[[ DATASET EXTRACT open ]]

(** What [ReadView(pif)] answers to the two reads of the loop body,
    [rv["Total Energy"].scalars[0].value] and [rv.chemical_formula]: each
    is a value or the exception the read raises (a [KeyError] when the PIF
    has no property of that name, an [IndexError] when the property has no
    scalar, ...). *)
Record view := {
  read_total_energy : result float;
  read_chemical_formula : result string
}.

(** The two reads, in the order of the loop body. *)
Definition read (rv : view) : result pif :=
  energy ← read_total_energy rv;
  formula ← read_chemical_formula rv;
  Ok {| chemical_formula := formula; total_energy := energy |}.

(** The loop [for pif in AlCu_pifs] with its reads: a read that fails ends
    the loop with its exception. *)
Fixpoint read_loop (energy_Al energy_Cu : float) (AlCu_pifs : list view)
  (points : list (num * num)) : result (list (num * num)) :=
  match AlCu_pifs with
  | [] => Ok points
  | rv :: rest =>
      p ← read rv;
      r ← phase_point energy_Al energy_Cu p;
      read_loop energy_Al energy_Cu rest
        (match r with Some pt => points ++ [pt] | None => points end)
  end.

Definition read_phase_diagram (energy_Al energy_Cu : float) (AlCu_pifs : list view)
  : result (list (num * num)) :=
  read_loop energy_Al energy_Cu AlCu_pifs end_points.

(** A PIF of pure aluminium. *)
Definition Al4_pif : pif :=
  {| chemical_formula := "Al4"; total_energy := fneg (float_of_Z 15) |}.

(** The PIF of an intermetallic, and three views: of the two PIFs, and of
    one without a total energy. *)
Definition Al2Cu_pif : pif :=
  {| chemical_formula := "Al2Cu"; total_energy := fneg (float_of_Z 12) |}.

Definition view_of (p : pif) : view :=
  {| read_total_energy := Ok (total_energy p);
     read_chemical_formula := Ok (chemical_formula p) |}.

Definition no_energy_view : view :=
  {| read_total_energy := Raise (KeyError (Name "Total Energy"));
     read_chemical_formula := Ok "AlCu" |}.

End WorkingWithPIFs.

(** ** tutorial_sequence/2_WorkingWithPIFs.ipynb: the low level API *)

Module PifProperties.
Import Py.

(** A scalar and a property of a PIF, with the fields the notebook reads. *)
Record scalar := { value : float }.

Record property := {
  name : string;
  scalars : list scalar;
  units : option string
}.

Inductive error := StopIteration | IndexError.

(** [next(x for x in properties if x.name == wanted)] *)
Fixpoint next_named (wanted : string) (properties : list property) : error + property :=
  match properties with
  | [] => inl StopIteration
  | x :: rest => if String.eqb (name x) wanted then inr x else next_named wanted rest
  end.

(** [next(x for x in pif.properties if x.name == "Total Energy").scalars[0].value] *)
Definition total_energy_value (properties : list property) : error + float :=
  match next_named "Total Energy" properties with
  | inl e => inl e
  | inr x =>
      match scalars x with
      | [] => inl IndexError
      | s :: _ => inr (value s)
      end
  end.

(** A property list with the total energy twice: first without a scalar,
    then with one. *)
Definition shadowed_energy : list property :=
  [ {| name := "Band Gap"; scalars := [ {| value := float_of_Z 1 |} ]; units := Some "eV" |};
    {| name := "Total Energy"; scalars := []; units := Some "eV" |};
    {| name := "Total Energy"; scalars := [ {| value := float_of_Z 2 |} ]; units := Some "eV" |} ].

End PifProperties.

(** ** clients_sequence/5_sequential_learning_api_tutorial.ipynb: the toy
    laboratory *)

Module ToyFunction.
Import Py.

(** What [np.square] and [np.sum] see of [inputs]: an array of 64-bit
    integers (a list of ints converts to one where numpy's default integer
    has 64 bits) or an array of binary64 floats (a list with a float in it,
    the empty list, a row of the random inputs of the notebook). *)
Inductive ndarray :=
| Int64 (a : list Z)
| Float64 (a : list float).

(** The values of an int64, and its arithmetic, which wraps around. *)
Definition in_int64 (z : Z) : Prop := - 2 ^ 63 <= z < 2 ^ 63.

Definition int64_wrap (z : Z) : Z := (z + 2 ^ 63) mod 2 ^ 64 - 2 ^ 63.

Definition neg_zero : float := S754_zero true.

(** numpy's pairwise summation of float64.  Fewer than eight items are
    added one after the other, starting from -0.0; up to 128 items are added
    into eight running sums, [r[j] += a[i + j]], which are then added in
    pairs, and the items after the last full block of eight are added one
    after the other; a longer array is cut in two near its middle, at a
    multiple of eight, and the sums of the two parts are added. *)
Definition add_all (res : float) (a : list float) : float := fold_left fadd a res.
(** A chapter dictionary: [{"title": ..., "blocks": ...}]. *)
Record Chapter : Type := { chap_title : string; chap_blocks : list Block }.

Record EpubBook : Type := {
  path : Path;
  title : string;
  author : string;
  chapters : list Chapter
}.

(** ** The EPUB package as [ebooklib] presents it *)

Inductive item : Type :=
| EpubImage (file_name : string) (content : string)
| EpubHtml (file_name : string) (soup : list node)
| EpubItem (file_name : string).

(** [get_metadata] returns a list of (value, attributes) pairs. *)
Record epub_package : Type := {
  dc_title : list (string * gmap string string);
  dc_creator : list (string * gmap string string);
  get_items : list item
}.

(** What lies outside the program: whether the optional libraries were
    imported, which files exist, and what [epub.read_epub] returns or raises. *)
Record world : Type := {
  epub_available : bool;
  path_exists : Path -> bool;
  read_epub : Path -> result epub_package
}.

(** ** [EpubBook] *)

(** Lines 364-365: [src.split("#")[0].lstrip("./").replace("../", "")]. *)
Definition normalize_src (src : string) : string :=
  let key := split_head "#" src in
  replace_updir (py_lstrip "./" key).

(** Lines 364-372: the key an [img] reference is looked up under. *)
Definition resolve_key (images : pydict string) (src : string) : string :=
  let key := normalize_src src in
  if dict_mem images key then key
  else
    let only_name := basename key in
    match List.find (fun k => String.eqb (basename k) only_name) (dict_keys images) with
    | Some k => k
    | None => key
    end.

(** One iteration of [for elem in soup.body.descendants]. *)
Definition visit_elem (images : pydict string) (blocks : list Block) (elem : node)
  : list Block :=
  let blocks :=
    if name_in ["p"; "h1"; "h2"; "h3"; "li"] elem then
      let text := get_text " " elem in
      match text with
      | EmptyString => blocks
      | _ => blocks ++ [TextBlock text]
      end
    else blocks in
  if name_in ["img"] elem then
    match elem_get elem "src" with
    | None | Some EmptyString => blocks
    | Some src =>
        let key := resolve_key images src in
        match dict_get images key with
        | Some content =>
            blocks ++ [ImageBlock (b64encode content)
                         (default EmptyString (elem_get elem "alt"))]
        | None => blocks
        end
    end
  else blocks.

[[ DATASET EXTRACT closed ]]

#### [WHAT TO PRODUCE]
An exact copy of the lines above, from the one containing "read_chemical_formula := Ok (chemical_formula" down to the one containing "Module ToyFunction." and including both, is the whole answer; retype it and nothing else.

#### [WRITTEN ANSWER]
     read_chemical_formula := Ok (chemical_formula p) |}.

Definition no_energy_view : view :=
  {| read_total_energy := Raise (KeyError (Name "Total Energy"));
     read_chemical_formula := Ok "AlCu" |}.

End WorkingWithPIFs.

(** ** tutorial_sequence/2_WorkingWithPIFs.ipynb: the low level API *)

Module PifProperties.
Import Py.

(** A scalar and a property of a PIF, with the fields the notebook reads. *)
Record scalar := { value : float }.

Record property := {
  name : string;
  scalars : list scalar;
  units : option string
}.

Inductive error := StopIteration | IndexError.

(** [next(x for x in properties if x.name == wanted)] *)
Fixpoint next_named (wanted : string) (properties : list property) : error + property :=
  match properties with
  | [] => inl StopIteration
  | x :: rest => if String.eqb (name x) wanted then inr x else next_named wanted rest
  end.

(** [next(x for x in pif.properties if x.name == "Total Energy").scalars[0].value] *)
Definition total_energy_value (properties : list property) : error + float :=
  match next_named "Total Energy" properties with
  | inl e => inl e
  | inr x =>
      match scalars x with
      | [] => inl IndexError
      | s :: _ => inr (value s)
      end
  end.

(** A property list with the total energy twice: first without a scalar,
    then with one. *)
Definition shadowed_energy : list property :=
  [ {| name := "Band Gap"; scalars := [ {| value := float_of_Z 1 |} ]; units := Some "eV" |};
    {| name := "Total Energy"; scalars := []; units := Some "eV" |};
    {| name := "Total Energy"; scalars := [ {| value := float_of_Z 2 |} ]; units := Some "eV" |} ].

End PifProperties.

(** ** clients_sequence/5_sequential_learning_api_tutorial.ipynb: the toy
    laboratory *)

Module ToyFunction.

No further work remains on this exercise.